Of course, that distinction can depend on how much you can appreciate—or tolerate—this movie’s gentle niceness. The story involves Matt (Ed Helms), a 40-something app developer living by himself in Los Angeles but eager to start a family. Luckily, he finds Anna (Patti Harrison), a 26-year-old single barista that agrees to be his surrogate. Their introduction—a back-and-forth series of personal questions and timid answers—begins the movie and prefaces the awkwardness of this transactional arrangement. Over the next nine months (the movie has a three-trimester structure), they share doctor appointments and joint-therapy sessions, testing the limits of their platonic relationship as Anna’s belly grows and Matt prepares for fatherhood. 

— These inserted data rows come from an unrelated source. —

(** C10.  Neither edit adapter calls the pipeline with an empty image
    list: every call that the API route or the UI callback adds to the
    record of pipeline calls carries at least one image. *)
Theorem pipeline_never_gets_no_image (torch : Torch) (pil : PIL)
    (pipeline : EditInputs pil -> GeneratorState torch
                -> res (list (Image pil)) * GeneratorState torch) :
  (forall (b : Body) (w : World (GeneratorState torch) (PipelineCall torch pil)),
      exists calls,
        pipeline_calls (snd (post_edits torch pil pipeline b w))
        = pipeline_calls w ++ calls
        /\ Forall (fun call => in_image pil (call_inputs torch pil call) <> []) calls)
  /\ (forall (files : option (list (option (Upload pil)))) (prompt : option str)
             (negative_prompt : str)
             (num_inference_steps guidance_scale true_cfg_scale : Q) (seed : Z)
             (w : World (GeneratorState torch) (PipelineCall torch pil)),
        exists calls,
          pipeline_calls
            (snd (inference torch pil pipeline files prompt negative_prompt
                    num_inference_steps guidance_scale true_cfg_scale seed w))
          = pipeline_calls w ++ calls
          /\ Forall (fun call => in_image pil (call_inputs torch pil call) <> []) calls).
Proof.
  split.
  - intros b w.
    destruct (post_edits_outcome torch pil pipeline b)
      as [response [g' [calls [Hrun Hcalls]]]].
    exists calls. rewrite Hrun. split; [ reflexivity | ].
    destruct Hcalls as [-> | [request [pil_images [g [_ [Hne [_ ->]]]]]]];
      repeat constructor. exact Hne.
  - intros files prompt negative_prompt num_inference_steps guidance_scale
           true_cfg_scale seed w.
    destruct (inference_outcome torch pil pipeline files prompt negative_prompt
                num_inference_steps guidance_scale true_cfg_scale seed)
      as [out [g' [calls [Hrun Hcalls]]]].
    exists calls. rewrite Hrun. split; [ reflexivity | ].
    destruct Hcalls as [-> | [p [g [_ [Hne [_ ->]]]]]];
      repeat constructor. exact Hne.
Qed.

End Editing.

(** ** The callbacks of the UI *)

Module Callbacks.

Import Terms.
Local Open Scope Z_scope.

Section Generation.

Variable torch : Torch.
Variable pil : PIL.
Variable pipeline : Flux.PipelineArgs torch -> res (list (Image pil)).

At this point, you kind of know what to expect from Helms as a performer. Midway through Together Together, Matt explains to Anna that he’s “somewhere between settling down and clinging desperately to the corpse of his youth,” which is a good way to describe most of the men Helms has portrayed in comedies ever since rampaging around Las Vegas in The Hangover. His characters—best epitomized during his turn as Rusty Griswold in Vacation—are uptight, naive and a little too optimistic to be taken seriously. Beckwith, who also wrote this movie’s script, clamps down some of his broader tendencies—he finds some deeper, vulnerable energy here—but keeps him fed with a familiar diet of light cringe. When Helms starts rambling and oversharing during a dinner date, you can tell he’s right in his comfort zone. 

It takes a while to get on that wavelength. Throughout the movie’s 90-minute runtime, Anna takes on the burdens of Matt’s inquisitive and cloying presence—not to mention her changing body—and Harrison sensitively portrays a woman slowly willing to let her guard down. Outside of their required therapy sessions (moderated by Tig Notaro) and birthing classes (conducted by Anna Konkle), they learn to share their past traumas and reasons for being alone. They bond over paint swatches and binge-watch Friends and ponder the strange medical advances that allow for their parallel situations to occur. Anna even meets Matt’s divorced parents (Nora Dunn and Fred Melamed both chew up their scenes), who greet her bump before they acknowledge her.

The pair’s connection has the trimmings of romance, but Beckwith resists the predictable arc of this relationship. As Anna’s coworker notes, there’s an approaching expiration date—Anna will have to eventually deliver Matt’s baby. It’s an arc that feels, in some ways, indebted to Mike White or Diablo Cody. Much like their individual aesthetics and interests, Together Together is all neutral tones and soft lighting and affluent people negotiating modern dilemmas beneath spare piano scores. Their external lives—Matt has made a living off his app called Loner (unlike Tinder, you swipe right to just look at people longer) and Anna runs a coffee shop—are just vague enough that you don’t have to ask any questions. The stakes are singular, delicate, and contained.

Part of what separates a filmmaker like White and his depictions of upper-middle class anxiety is his perspective. Whether it’s an isolated corporate drone or a stressed father, you feel his characters’ weight and inner life, recognize the relativity of their problems, and empathize accordingly. Despite the opening and closing shots of this movie, Beckwith seems undecided about her own perspective. It’s tricky to invest in two characters at once. She’s given them thoughtful, sensitive, honest moments, but doesn’t push deeper than necessary. For such an odd circumstance, it all feels too even-keeled. 

Together Together premiered at the Sundance Film Festival.